[EXERCISE INPUTS]

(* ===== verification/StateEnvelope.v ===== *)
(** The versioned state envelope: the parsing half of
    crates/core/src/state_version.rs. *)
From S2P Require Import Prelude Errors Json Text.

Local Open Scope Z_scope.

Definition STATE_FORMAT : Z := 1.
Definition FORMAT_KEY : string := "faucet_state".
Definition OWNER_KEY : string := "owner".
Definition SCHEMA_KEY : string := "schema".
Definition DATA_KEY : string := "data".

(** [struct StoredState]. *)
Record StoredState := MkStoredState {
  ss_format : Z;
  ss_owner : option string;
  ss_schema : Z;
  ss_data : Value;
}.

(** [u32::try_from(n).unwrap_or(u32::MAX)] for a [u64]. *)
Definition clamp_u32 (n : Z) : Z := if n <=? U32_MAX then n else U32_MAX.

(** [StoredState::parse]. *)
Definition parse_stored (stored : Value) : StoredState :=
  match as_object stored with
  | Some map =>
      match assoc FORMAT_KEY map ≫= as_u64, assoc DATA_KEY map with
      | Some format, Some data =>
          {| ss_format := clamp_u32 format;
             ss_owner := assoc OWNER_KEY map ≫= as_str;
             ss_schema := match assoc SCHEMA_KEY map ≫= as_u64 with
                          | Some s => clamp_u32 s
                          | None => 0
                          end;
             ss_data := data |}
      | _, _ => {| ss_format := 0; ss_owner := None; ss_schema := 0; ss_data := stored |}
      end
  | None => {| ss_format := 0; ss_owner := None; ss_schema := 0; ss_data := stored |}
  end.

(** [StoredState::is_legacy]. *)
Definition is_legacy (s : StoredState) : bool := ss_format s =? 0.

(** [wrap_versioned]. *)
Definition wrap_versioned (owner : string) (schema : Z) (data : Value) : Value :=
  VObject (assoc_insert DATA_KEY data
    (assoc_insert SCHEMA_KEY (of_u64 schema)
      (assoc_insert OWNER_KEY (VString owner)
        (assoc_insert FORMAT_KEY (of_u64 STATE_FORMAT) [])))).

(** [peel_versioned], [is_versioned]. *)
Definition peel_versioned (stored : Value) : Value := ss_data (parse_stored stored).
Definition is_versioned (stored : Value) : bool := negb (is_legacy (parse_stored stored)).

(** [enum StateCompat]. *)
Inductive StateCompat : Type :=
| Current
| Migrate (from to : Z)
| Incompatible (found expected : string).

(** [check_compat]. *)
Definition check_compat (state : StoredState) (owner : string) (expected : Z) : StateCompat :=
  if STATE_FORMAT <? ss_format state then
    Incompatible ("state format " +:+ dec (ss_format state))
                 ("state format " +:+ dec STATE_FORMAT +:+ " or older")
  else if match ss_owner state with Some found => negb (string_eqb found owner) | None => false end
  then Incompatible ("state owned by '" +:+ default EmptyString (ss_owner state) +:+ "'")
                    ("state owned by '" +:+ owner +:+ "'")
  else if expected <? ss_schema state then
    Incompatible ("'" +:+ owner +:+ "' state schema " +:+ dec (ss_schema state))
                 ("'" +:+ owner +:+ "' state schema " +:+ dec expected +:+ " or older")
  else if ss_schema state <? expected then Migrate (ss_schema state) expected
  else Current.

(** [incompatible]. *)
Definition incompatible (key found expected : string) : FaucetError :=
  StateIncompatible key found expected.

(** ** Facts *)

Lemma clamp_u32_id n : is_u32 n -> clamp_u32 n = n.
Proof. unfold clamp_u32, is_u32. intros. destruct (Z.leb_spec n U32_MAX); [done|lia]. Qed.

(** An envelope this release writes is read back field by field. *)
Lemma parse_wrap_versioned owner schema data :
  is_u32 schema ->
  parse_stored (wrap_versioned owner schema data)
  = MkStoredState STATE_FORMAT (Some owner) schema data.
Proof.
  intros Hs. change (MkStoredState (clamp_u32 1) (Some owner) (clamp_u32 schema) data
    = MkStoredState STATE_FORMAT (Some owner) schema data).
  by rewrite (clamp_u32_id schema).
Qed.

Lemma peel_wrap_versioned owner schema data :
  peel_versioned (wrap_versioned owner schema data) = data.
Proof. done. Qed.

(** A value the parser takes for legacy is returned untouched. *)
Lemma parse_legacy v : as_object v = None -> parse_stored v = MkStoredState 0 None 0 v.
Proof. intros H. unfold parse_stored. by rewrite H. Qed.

[/EXERCISE INPUTS]

● **YOUR ASSIGNMENT**: Reproduce exactly the lines of the records above from the one with "Proof. unfold clamp_u32, is_u32." to the one with "intros Hs. change", both included, and leave out everything else.

● **ANSWER TO THE PROBLEM**:
Proof. unfold clamp_u32, is_u32. intros. destruct (Z.leb_spec n U32_MAX); [done|lia]. Qed.

(** An envelope this release writes is read back field by field. *)
Lemma parse_wrap_versioned owner schema data :
  is_u32 schema ->
  parse_stored (wrap_versioned owner schema data)
  = MkStoredState STATE_FORMAT (Some owner) schema data.
Proof.
  intros Hs. change (MkStoredState (clamp_u32 1) (Some owner) (clamp_u32 schema) data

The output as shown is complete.